A senior official from the Establishment Division earlier told Dawn on the condition of anonymity that the ISI and the Intelligence Bureau (IB) both send their reports about civil servants before the latter are posted on important assignments.
Reports are especially sent to the Central Selection Board (CSB) at the time of promotion of bureaucrats. The practice has continued even though superior courts had, in a few cases in the past, discarded such intelligence reports while noting that there was no legal provision in the Civil Servants Act that mandated agency screening of civil servants.
According to the official, notwithstanding the notification, the IB will continue to send its reports as per routine. The official said that since the government has now given legal effect to reports issued by the ISI, and these could henceforth be used in courts as a valid legal document.
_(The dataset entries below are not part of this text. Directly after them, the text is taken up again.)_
(** *** [addWidgetFactory], then its disposable *)

Lemma fold_fileTypes_step (name : string) (fts : list string) :
  NoDup fts ->
  forall (m : gmap string (list string)) k,
    fold_left (fileTypes_step name) fts m !! k =
    if decide (k ∈ fts) then Some (default [] (m !! k) ++ [name]) else m !! k.
Proof.
  induction 1 as [|ft t Hft Ht IH]; intros m k; [reflexivity|].
  cbn [fold_left]. rewrite IH.
  assert (Hs : forall j,
             fileTypes_step name m ft !! j =
             if decide (j = ft) then Some (default [] (m !! ft) ++ [name])
             else m !! j).
  { intros j. unfold fileTypes_step.
    destruct (m !! ft) eqn:E; destruct (decide (j = ft)) as [->|N];
      rewrite ?lookup_insert_eq, ?lookup_insert_ne by congruence; reflexivity. }
  rewrite Hs.
  destruct (decide (k = ft)) as [->|N].
  - rewrite decide_False by exact Hft.
    now rewrite decide_True by apply list_elem_of_here.
  - destruct (decide (k ∈ t)) as [I1|N1].
    + now rewrite decide_True by (apply elem_of_cons; now right).
    + now rewrite decide_False by (intros [?|?]%elem_of_cons; contradiction).
Qed.

Lemma took_over_insert name m0 m k :
  took_over name m0 m -> m0 !! k = None -> took_over name m0 (<[k := name]> m).
Proof.
  intros H Hk j. destruct (decide (k = j)) as [<-|N].
  - rewrite lookup_insert_eq. now right.
  - rewrite lookup_insert_ne by exact N. apply H.
Qed.

Lemma took_over_filter name (m0 m : gmap string string) :
  (forall k, m0 !! k <> Some name) ->
  took_over name m0 m ->
  filter (fun kv : string * string => negb (String.eqb (snd kv) name) = true) m = m0.
Proof.
  intros Hno H. apply map_eq. intros k. rewrite map_lookup_filter.
  destruct (H k) as [E|[E1 E2]].
  - rewrite E. destruct (m0 !! k) as [v|] eqn:Ev; [|reflexivity]. simpl.
    destruct (String.eqb_spec v name) as [->|N]; [now apply Hno in Ev|].
    now rewrite option_guard_True.
  - rewrite E1, E2. simpl. rewrite String.eqb_refl.
    now rewrite option_guard_False.
Qed.
Lemma located_z_object {A} keys (sh : ZodShape A) :
  shape_located keys sh -> located (z_object sh).
Proof.
  intros Hsh p data.
  destruct data; cbn; try (eapply keeps_to_single; reflexivity).
  destruct (Hsh p members) as (Hu & Hn & Hs). repeat split; [|exact Hn|exact Hs].
  eapply Forall_impl; [|exact Hu]. intros issue (k & _ & H). eapply under_app, H.
Qed.

Lemma parse_items_located {A} (element : ZodType A) :
  located element ->
  forall items p i,
    Forall (fun issue => exists j, (i <= j)%nat /\ under (p ++ [KIdx j]) issue)
      (issues_of (parse_items element p i items))
    /\ NoDup (map path (issues_of (parse_items element p i items)))
    /\ (ok_of (parse_items element p i items) = None ->
        issues_of (parse_items element p i items) <> []).
Proof.
  intros He items. induction items as [|item rest IH]; intros p i.
  - cbn. repeat split; [constructor | constructor | discriminate].
  - cbn [parse_items]. destruct (IH p (S i)) as (Hu2 & Hn2 & Hs2).
    destruct (He (p ++ [KIdx i])%list item) as (Hu1 & Hn1 & Hs1).
    rewrite issues_of_merge, ok_of_merge. repeat split.
    + apply Forall_app. split.
      * eapply Forall_impl; [|exact Hu1]. intros issue H. exists i. split; [lia | exact H].
      * eapply Forall_impl; [|exact Hu2]. intros issue (j & Hj & H).
        exists j. split; [lia | exact H].
    + rewrite map_app. apply NoDup_app; [exact Hn1 | exact Hn2 |].
      intros q Hq1 Hq2.
      apply in_map_iff in Hq1 as (i1 & <- & Hi1).
      apply in_map_iff in Hq2 as (i2 & E & Hi2).
      rewrite Forall_forall in Hu1, Hu2.
      destruct (Hu1 i1 Hi1) as [s1 H1]. destruct (Hu2 i2 Hi2) as (j & Hj & [s2 H2]).
      rewrite H1, H2, <- !app_assoc in E. apply app_inv_head in E. cbn in E.
      injection E as E _. lia.
    + intros Hnone Happ. apply app_eq_nil in Happ as [E1 E2].
      destruct (ok_of (element (p ++ [KIdx i])%list item)) eqn:O1;
        [|exact (Hs1 eq_refl E1)].
      destruct (ok_of (parse_items element p (S i) rest)) eqn:O2;
        [discriminate Hnone | exact (Hs2 eq_refl E2)].
Qed.
Section Sorted.
Context {A : Type} (leb : A -> A -> bool).
Hypothesis leb_total : forall x y, leb x y = false -> leb y x = true.
Hypothesis leb_trans :
  forall x y z, leb x y = true -> leb y z = true -> leb x z = true.

Lemma insert_sorted_sorted (x : A) (l : list A) :
  StronglySorted (fun a b => leb a b = true) l ->
  StronglySorted (fun a b => leb a b = true) (insert_sorted leb x l).
Proof.
  induction 1 as [|y l Hl IH Hy]; simpl; [by repeat constructor|].
  destruct (leb x y) eqn:Hxy.
  - constructor; [by constructor|]. constructor; [done|].
    eapply Forall_impl; [exact Hy|]. simpl. intros z Hyz. by eapply leb_trans.
  - constructor; [exact IH|].
    apply Forall_forall. intros z Hz. rewrite insert_sorted_perm in Hz.
    apply elem_of_cons in Hz as [->|Hz]; [by apply leb_total|].
    rewrite Forall_forall in Hy. by apply Hy.
Qed.

Lemma sorted_sorted (l : list A) :
  StronglySorted (fun a b => leb a b = true) (sorted leb l).
Proof.
  unfold sorted. induction l as [|x l IH]; simpl; [constructor|].
  by apply insert_sorted_sorted.
Qed.
End Sorted.

(** Sorting a list that is in order leaves it as it is. *)
Lemma sorted_id {A : Type} (leb : A -> A -> bool) (l : list A) :
  StronglySorted (fun a b => leb a b = true) l -> sorted leb l = l.
Proof.
  unfold sorted. induction 1 as [|x l Hl IH Hx]; simpl; [done|].
  rewrite IH. destruct l as [|y l]; simpl; [done|].
  apply Forall_cons in Hx as [-> _]. done.
Qed.

(** ** The filter and the widgets' defaults *)

Lemma date_min_le (ds : list Z) (lo d : Z) :
  date_min ds = Some lo -> In d ds -> lo <= d.
Proof.
  destruct ds as [|d0 ds]; simpl; [done|]. intros [= <-] Hin.
  assert (foldr Z.min d0 ds <= d0 /\ forall x, In x ds -> foldr Z.min d0 ds <= x)
    as [H0 Hall].
  { clear. induction ds as [|y ds [IH0 IH]]; simpl; [split; [lia|done]|].
    split; [lia|]. intros x [->|Hx]; [lia|]. specialize (IH x Hx). lia. }
  destruct Hin as [<-|Hin]; auto.
Qed.

Lemma date_max_ge (ds : list Z) (hi d : Z) :
  date_max ds = Some hi -> In d ds -> d <= hi.
Proof.
  destruct ds as [|d0 ds]; simpl; [done|]. intros [= <-] Hin.
  assert (d0 <= foldr Z.max d0 ds /\ forall x, In x ds -> x <= foldr Z.max d0 ds)
    as [H0 Hall].
  { clear. induction ds as [|y ds [IH0 IH]]; simpl; [split; [lia|done]|].
    split; [lia|]. intros x [->|Hx]; [lia|]. specialize (IH x Hx). lia. }
  destruct Hin as [<-|Hin]; auto.
Qed.

Lemma isin_course_options (df : DataFrame) (r : Row) :
  In r (rows df) ->
  isin (sorted String.leb (remove_dups (map course (rows df)))) r = true.
Proof.
  intros Hr. unfold isin. apply bool_decide_eq_true.
  apply list_elem_of_In, sorted_In, list_elem_of_In, elem_of_remove_dups.
  by apply list_elem_of_In, in_map.
Qed.
(** C7 (as amended): in a phase whose [milestones] is a sequence that is
    walked to its end and whose [phase_gates] is an object, or absent
    and taken as the empty object, the checks on the gates close the
    phase: the message for [phase_end_e2e] if it is absent and, from
    the second phase on only, one message for each rolling gate that is
    absent.  A phase whose [milestones] is missing or not a sequence
    gets the message about [milestones] after the one about its waves,
    and none about its gates. *)
Theorem rolling_gates_after_first_phase :
  (forall phase_idx fields milestones gates errors last errors',
     lookup "milestones" fields = Some (JList milestones) ->
     or_default (JDict []) (lookup "phase_gates" fields) = JDict gates ->
     let pid := phase_ident phase_idx (JDict fields) in
     for_loop (milestone_body pid) milestones 0
       (List.app errors (phase_head_report pid fields milestones)) = Ret (last, errors') ->
     phase_body (phase_idx, JDict fields) tt errors =
     Ret (tt,
          List.app errors'
            (List.app
               (when_ (negb (has_key "phase_end_e2e" gates))
                  (fmt pid ++ ": missing phase_gates.phase_end_e2e"))
               (if 1 <? phase_idx then
                  List.app
                    (when_ (negb (has_key "rolling_inter_phase_integration" gates))
                       (fmt pid ++ ": missing rolling_inter_phase_integration"))
                    (when_ (negb (has_key "rolling_cumulative_e2e" gates))
                       (fmt pid ++ ": missing rolling_cumulative_e2e"))
                else []))))
  /\ (forall phase_idx fields errors,
        sequence (lookup "milestones" fields) = None ->
        let pid := phase_ident phase_idx (JDict fields) in
        phase_body (phase_idx, JDict fields) tt errors =
        Ret (tt,
             List.app errors
               (List.app (waves_report pid fields) [fmt pid ++ ": missing milestones[]"])))
  /\ validate (with_phase 1 (sample_phase_with gates_without_inter 1 1 1)) = Ret []
  /\ validate (with_phase 2 (sample_phase_with gates_without_inter 1 1 2)) =
     Ret ["P2: missing rolling_inter_phase_integration"].
Proof.
  split; [| split; [| split; vm_compute; reflexivity]].
  - intros phase_idx fields milestones gates errors last errors' Hms Hgates pid Hloop.
    rewrite (phase_body_run phase_idx fields milestones gates errors Hms Hgates).
    fold pid. now rewrite Hloop.
  - apply phase_body_no_milestones.
Qed.
(** * HireCoach-AI: response parsing and session protocol of [app.py]

    A shallow embedding of the Flask application [src/app.py]:

    - the text layer ([str.strip], [str.split]) and the fragment of
      Python's [re] module that the program's patterns use, as a
      backtracking matcher with the priorities of the [sre] engine;
    - the four response parsers ([parse_ai_response],
      [parse_feedback_response], [parse_overall_results],
      [parse_resume_optimization_response]);
    - the route handlers of the coach and practice flows and of the resume
      optimizer, as functions from a world (database rows, the signed
      cookie session, the model client) and a request to a response, a new
      world and the list of prompts sent to the model.

    Text is a list of characters; a character is a code point below 256
    (the Latin-1 range), which is where [\s], [\d] and case-insensitive
    comparison are modelled.

    What the embedding leaves out: log lines and flashed messages; the
    wording of the prompts (a prompt is the data interpolated into its
    template); the encoding of the question list as JSON in one text column
    (the list is stored as it is); failures of the database.  The model
    client is a function from prompts to completions, so that a statement
    holds for every answer of the model, and a table is the list of its rows
    in the order of their keys. *)

From Stdlib Require Import Ascii String List ZArith Lia Bool.
From stdpp Require Import gmap list.
(** C10: [get_live_info] returns for every query outcome and never raises;
    for a network error, an error status or an unreadable body it returns
    [(None, None, None)] and leaves the recorder as it was, which is exactly
    what it returns when the answer has no content. *)
Theorem get_live_info_failure_returns_none (q : query_outcome) (s : recorder) :
  (exists x t, get_live_info q None s = (Ret x, s, t)) /\
  (transient_failure q = true ->
   result_of (get_live_info q None s) = Ret (JNull, JNull, JNull) /\
   state_of (get_live_info q None s) = s /\
   forall q', no_content q' = true ->
              result_of (get_live_info q' None s) = result_of (get_live_info q None s) /\
              state_of (get_live_info q' None s) = state_of (get_live_info q None s)).
Proof.
  split.
  - exists (live_info q), (query_trace q). apply get_live_info_none.
  - intros Hf. rewrite get_live_info_none. unfold result_of, state_of. cbn [fst snd].
    rewrite (live_info_failure q Hf).
    split; [reflexivity|]. split; [reflexivity|].
    intros q' Hn. rewrite get_live_info_none. cbn [fst snd].
    now rewrite (live_info_no_content q' Hn).
Qed.

Lemma get_live_info_failure_returns_none_witness :
  result_of (get_live_info (Response 503 None) None default_recorder)
  = Ret (JNull, JNull, JNull) /\
  result_of (get_live_info (Response 200 (Some (JObj []))) None default_recorder)
  = result_of (get_live_info (Response 503 None) None default_recorder).
Proof.
  pose proof (proj2 (get_live_info_failure_returns_none (Response 503 None)
                       default_recorder) eq_refl) as (H1 & _ & H3).
  split; [exact H1|].
  exact (proj1 (H3 (Response 200 (Some (JObj []))) eq_refl)).
Defined.

(** ** Stopping a recording *)

Lemma handler_trace_effects (se : stop_env) (p : pid) :
  effects (handler_trace se (Some p)) = stop_effects p se.
Proof.
  unfold handler_trace, stop_trace, stop_effects.
  destruct se as [tr w]; destruct tr, w; reflexivity.
Qed.
(** * Projet-Agricole: the data manager of [src/data_manager.py]

    A shallow embedding of [AgriculturalDataManager] and of the small part
    of pandas / statsmodels it calls, followed by the properties of the
    weather aggregator, the feature merger, the gap filler, the risk scorer
    and the pattern analyzer.

    Conventions of the embedding.
    - A float64 is idealised as a rational number ([Q]); NaN, NaT and None
      are the single cell [Null].  Square root, which has no rational
      model, is a parameter of the risk scorer's section.  Rounding is
      left out of the tables; the composite score, whose order properties
      depend on it, is given a second time with the rounding of every
      operation as a parameter, which [round_float64] instantiates.
    - A [Timestamp] is its number of nanoseconds since the epoch ([Z]).
    - A [DataFrame] is row oriented: an index label and an association
      list (column name, cell) per row, next to the list of column names
      (which an empty frame still has).
    - A Python exception is the [Raise] branch of [result]; methods that
      mutate [self] or print run in the state monad [M].

    The callers of the data manager come after it: the class
    [AgriculturalMap] of [src/map_visualization.py], and of
    [src/dashboard.py] the statements that drive the data manager and
    the map.  What they call in folium, branca and Bokeh is a parameter
    of their section, and a layer is the record of the arguments it was
    built with. *)

From Stdlib Require Import List String Ascii Bool Arith PeanoNat ZArith QArith.
From Stdlib Require Import Qround Qpower.
From Stdlib Require Import DecimalString.
From Stdlib Require Import Lia Lqa Permutation.
Import ListNotations.

Local Open Scope string_scope.
Local Open Scope list_scope.

(** ** Exceptions *)

Inductive Error : Type :=
| KeyError (msg : string)
| ValueError (msg : string)
| TypeError (msg : string).

Inductive result (A : Type) : Type :=
| Ok (a : A)
| Raise (e : Error).

Arguments Ok {A} a.
Arguments Raise {A} e.

Definition rbind {A B : Type} (r : result A) (k : A -> result B) : result B :=
  match r with
  | Ok a => k a
  | Raise e => Raise e
  end.

Notation "'let?' x ':=' r 'in' k" := (rbind r (fun x => k))
  (at level 10, x name, r at level 100, k at level 200).

Definition is_ok {A : Type} (r : result A) : bool :=
  match r with Ok _ => true | Raise _ => false end.

Fixpoint mapM {A B : Type} (f : A -> result B) (l : list A) : result (list B) :=
  match l with
  | [] => Ok []
  | x :: t => let? y := f x in let? ys := mapM f t in Ok (y :: ys)
  end.

(** ** Cells *)

Inductive Cell : Type :=
| Null
| Num (q : Q)
| Str (s : string)
| Time (ns : Z).

Definition isnull (c : Cell) : bool :=
  match c with Null => true | _ => false end.

Definition notnull (c : Cell) : bool := negb (isnull c).

(** [==] on values: NaN is equal to nothing, itself included. *)
Definition cell_eqb (a b : Cell) : bool :=
  match a, b with
  | Num p, Num q => Qeq_bool p q
  | Str s, Str t => String.eqb s t
  | Time x, Time y => Z.eqb x y
  | _, _ => false
  end.

(** Equality of join keys and of hashed values ([merge], [unique],
    [groupby]): as [==], except that two nulls are the same key. *)
Definition key_eqb (a b : Cell) : bool :=
  match a, b with
  | Null, Null => true
  | _, _ => cell_eqb a b
  end.

(** The order used to sort labels: nulls last, then by value inside a
    kind (numbers, strings, timestamps). *)
Definition kind_rank (c : Cell) : nat :=
  match c with Num _ => 0 | Str _ => 1 | Time _ => 2 | Null => 3 end.

Definition cell_leb (a b : Cell) : bool :=
  match a, b with
  | Num p, Num q => Qle_bool p q
  | Str s, Str t => String.leb s t
  | Time x, Time y => Z.leb x y
  | _, _ => Nat.leb (kind_rank a) (kind_rank b)
  end.

(** ** Rows and frames *)

Definition Row : Type := list (string * Cell).

Fixpoint lookup (c : string) (r : Row) : option Cell :=
  match r with
  | [] => None
  | (k, v) :: t => if String.eqb c k then Some v else lookup c t
  end.

(** [row[c]] for a column known to exist. *)
Definition get (c : string) (r : Row) : Cell :=
  match lookup c r with Some v => v | None => Null end.

(** [row[c] = v]: the value of an existing key is replaced, a new key is
    added at the end. *)
Fixpoint set (c : string) (v : Cell) (r : Row) : Row :=
  match r with
  | [] => [(c, v)]
  | (k, w) :: t => if String.eqb c k then (k, v) :: t else (k, w) :: set c v t
  end.

Definition mem (c : string) (l : list string) : bool :=
  existsb (String.eqb c) l.

Definition remove_keys (ks : list string) (r : Row) : Row :=
  filter (fun kv => negb (mem (fst kv) ks)) r.

Definition remove_names (ks : list string) (l : list string) : list string :=
  filter (fun k => negb (mem k ks)) l.

Record DataFrame : Type := mkDataFrame {
  index_name : option string;
  columns : list string;
  rows : list (Cell * Row)
}.

Definition nrows (df : DataFrame) : nat := List.length (rows df).

Definition index (df : DataFrame) : list Cell := map fst (rows df).

Definition column (c : string) (df : DataFrame) : list Cell :=
  map (fun r => get c (snd r)) (rows df).

Definition has_column (c : string) (df : DataFrame) : bool :=
  mem c (columns df).

(** Every row carries exactly the frame's columns. *)
Definition well_formed (df : DataFrame) : Prop :=
  Forall (fun r => map fst (snd r) = columns df) (rows df).

(** The default [RangeIndex] 0, 1, 2, ... *)
Definition range_label (i : nat) : Cell := Num (inject_Z (Z.of_nat i)).

Definition with_range_index (rs : list Row) : list (Cell * Row) :=
  combine (map range_label (seq 0 (List.length rs))) rs.

(** [df.set_index(c)]: the column becomes the index and leaves the
    columns; a missing column is a KeyError. *)
Definition set_index (c : string) (df : DataFrame) : result DataFrame :=
  if has_column c df then
    Ok {| index_name := Some c;
          columns := remove_names [c] (columns df);
          rows := map (fun r => (get c (snd r), remove_keys [c] (snd r))) (rows df) |}
  else Raise (KeyError ("None of ['" ++ c ++ "'] are in the columns")).

(** [df.set_index(labels)] with the index of another frame: the lengths
    must agree. *)
Definition set_index_labels (name : option string) (labels : list Cell)
    (df : DataFrame) : result DataFrame :=
  if Nat.eqb (List.length labels) (nrows df) then
    Ok {| index_name := name;
          columns := columns df;
          rows := combine labels (map snd (rows df)) |}
  else Raise (ValueError "Length mismatch").

(** [df.reset_index()]: the index comes back as the first column. *)
Definition reset_index (df : DataFrame) : DataFrame :=
  let name := match index_name df with Some n => n | None => "index" end in
  {| index_name := None;
     columns := name :: columns df;
     rows := with_range_index (map (fun r => (name, fst r) :: snd r) (rows df)) |}.

(** [df.drop(columns=ks)]. *)
Definition drop_columns (ks : list string) (df : DataFrame) : result DataFrame :=
  match find (fun k => negb (has_column k df)) ks with
  | Some k => Raise (KeyError ("['" ++ k ++ "'] not found in axis"))
  | None =>
      Ok {| index_name := index_name df;
            columns := remove_names ks (columns df);
            rows := map (fun r => (fst r, remove_keys ks (snd r))) (rows df) |}
  end.

(** [df[c] = df[c].fillna(v)]. *)
Definition fillna_cell (v : Cell) (c : Cell) : Cell :=
  match c with Null => v | _ => c end.

Definition fillna_column (c : string) (v : Cell) (df : DataFrame) : result DataFrame :=
  if has_column c df then
    Ok {| index_name := index_name df;
          columns := columns df;
          rows := map (fun r => (fst r, set c (fillna_cell v (get c (snd r))) (snd r)))
                      (rows df) |}
  else Raise (KeyError c).

(** [df.sort_index()]: insertion sort on the labels, stable, nulls last.
    (pandas returns the frame as it is when the index is already
    monotonic, which a stable sort does too.) *)
Fixpoint insert_row (r : Cell * Row) (l : list (Cell * Row)) : list (Cell * Row) :=
  match l with
  | [] => [r]
  | h :: t => if cell_leb (fst r) (fst h) then r :: h :: t else h :: insert_row r t
  end.

Definition sort_rows (l : list (Cell * Row)) : list (Cell * Row) :=
  fold_right insert_row [] l.

Definition sort_index (df : DataFrame) : DataFrame :=
  {| index_name := index_name df; columns := columns df; rows := sort_rows (rows df) |}.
However, a former Establishment Division secretary disagreed. He noted that though the prime minister has the power to amend or make rules for the bureaucracy, it would have been better if the Establishment Division would have issued a Statutory Regulatory Order (SRO) to amend the Appointments, Promotions and Transfer (APT) Rules governing the civil bureaucracy if it wanted to give the ISI formal charge of the vetting process.
“Unless the rules are amended, a mere notification will not legitimise the agency’s report and it cannot be used as a valid document during judicial scrutiny,” he said.
It is worth noting that clearance from intelligence agencies is not only an integral part of the promotion process for civil servants, but it also plays a key role in the appointment of judges to the superior judiciary. The Judicial Commission of Pakistan, headed by the chief justice, considers intelligence reports at the time of the confirmation and elevation of a Supreme Court judge.